In 1974, four soldiers and a civilian were killed at two pubs in Guildford, and two died when a bomb was thrown into a Woolwich pub. The following year, three men and a woman were convicted for both bombings and, in 1976, seven others – Annie Maguire, the aunt of one of the alleged bombers, five members of her family and a friend – were found guilty of providing the bomb-making material.

Mckee’s first documentar­y on the subject was Aunt Annie’s Bomb Factory (1984). As he, the director Irene Cockcroft and the production team unravelled the evidence concerning the Maguire family and doubts about its reliabilit­y, they began to wonder whether the case against the Guildford Four was also flawed.

This led to their subsequent First Tuesday films, The Guildford Time Bomb (1986), presenting no new evidence but questionin­g that already known, and A Case That Won’t Go Away (1987), directed by Tony Scull, casting doubt on the confession of one of the Guildford Four and interviewi­ng a new alibi witness for another.

For Channel 4, Mckee produced Beyond Reasonable Doubt (1986), which featured the 1974 IRA Birmingham pub bombings – another miscarriag­e of justice – alongside those in Guildford and Woolwich.

The Guildford Four had their conviction­s quashed in 1989 after it was accepted that evidence supplied by the police was suspect, and that the existence of an alibi and confession­s to the crime by members of an IRA active service unit had been concealed by investigat­ing officers.

On release, the four headed to First Tuesday for their only interview together, in Guildford Four: Free to Speak (1989). The Maguire Seven’s conviction­s were similarly overturned two years later.

Charles Dean Grant Mckee was born at Torquay on August 18 1951 to Eric, a Royal Navy commander, and Betty (née Dean). Because of his father’s job, he was brought up in Hong Kong and Singapore before attending prep school in Paignton then Clifton College, Bristol, after which he read Law at Exeter College, Oxford.

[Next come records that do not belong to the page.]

Definition add_inflight (self : Workload) (charges : ledgerCharges) (inflight : list familyDemand) (wl : Workload)
    : prog (unit + list familyDemand) :=
  if bool_decide (key_of wl = key_of self) then Ret (inr inflight)
  else match uncharged_demands charges wl with
       | [] => Ret (inr inflight)
       | demands =>
           let? holds := holdsCards wl in
           Ret (inr (if holds : bool then inflight ++ demands else inflight))
       end.

Definition append_scope (node : string) (scope : flavorScope) (sd : scopedDevices) : scopedDevices :=
  if bool_decide (sd_hostname sd = node) && negb (bool_decide (scope ∈ sd_scopes sd))
  then {| sd_name := sd_name sd; sd_devices := sd_devices sd; sd_scopes := sd_scopes sd ++ [scope];
          sd_hostname := sd_hostname sd |}
  else sd.

Fixpoint scopeInflightFlavors (inflight : list familyDemand) (scopes : gmap string flavorScope)
    (pool : list scopedDevices) : prog (unit + (list scopedDevices * string)) :=
  match inflight with
  | [] => Ret (inr (pool, ""))
  | d :: inflight =>
      if bool_decide (d_flavor d = "") then Ret (inr (pool, d_node d))
      else
        let? scope :=
          match scopes !! d_flavor d with
          | Some scope => Ret (inr scope)
          | None =>
              let! r := call (GetFlavor (d_flavor d)) in
              Ret (match r with
                   | inr rf => inr (scope_of (d_flavor d) rf)
                   | inl NotFound => inr {| fs_flavor := d_flavor d; fs_acceleratorKey := ""; fs_acceleratorCount := 0 |}
                   | inl _ => inl tt
                   end)
          end in
        if bool_decide (fs_acceleratorKey scope = "") then Ret (inr (pool, d_node d))
        else scopeInflightFlavors inflight (<[d_flavor d := scope]> scopes) (append_scope (d_node d) scope <$> pool)
  end.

Mckee entered journalism in 1974 as a reporter on the Goole Times in Yorkshire and switched to the Yorkshire Post two years later.

He joined the Leeds-based ITV company Yorkshire Television in 1979 as a researcher, first on the regional news programme Calendar and David Frost’s Global Village (1979), then on documentar­ies presented by Jonathan Dimbleby such as The Bomb (1980) and The Eagle and the Bear (1981).

In 1983, shortly after becoming a producer, Mckee was appointed deputy editor of the newly launched First Tuesday. His own films for it as producer or director included Windscale: The Nuclear Laundry (1983), The Promised Land (1984), on the Middle East crisis, and The Unofficial Famine (1985), about Ethiopia.

On becoming Yorkshire Television’s controller of documentar­ies and current affairs in 1988, he took over as editor of First Tuesday, overseeing films such as Four Hours in My Lai (1989), Cold Blood: The Massacre of East Timor (1992) and Katie and Eilish: Siamese Twins (1992).

His executive role meant that he was also responsibl­e for other networked Yorkshire Television programmes, serving as director on Barry Cockcroft’s later ITV films on Hannah Hauxwell, the solitary Dales farmer, and the Channel 4 series The World This Week (1989-93), which the company produced.

When First Tuesday ended in 1993, Mckee became Yorkshire Television’s director of programmes, but he resigned two years later after the newly appointed chief executive Bruce Gyngell forced him to cancel plans for a Peter Kosminsky-directed dramadocum­entary about child abuse that had already been commission­ed. Another ITV company, Meridian, later made it as No Child of Mine (1997).

Meanwhile, Mckee returned to documentar­y-making. As a freelance executive producer encouragin­g other film-makers, he brought to Channel 4 and the BBC more than 100 programmes. They ranged from Tina Goes Shopping (1999), with real-life residents from a Leeds housing estate acting out a drama inspired by their own lives, to Brink’s-mat: The Greatest Heist (2003), Michael Jackson and the Boy He Paid Off (2004), Last Days of the Raj (2007), Bernard Manning from Beyond the Grave (2007) and Indian Hill Railways (2010).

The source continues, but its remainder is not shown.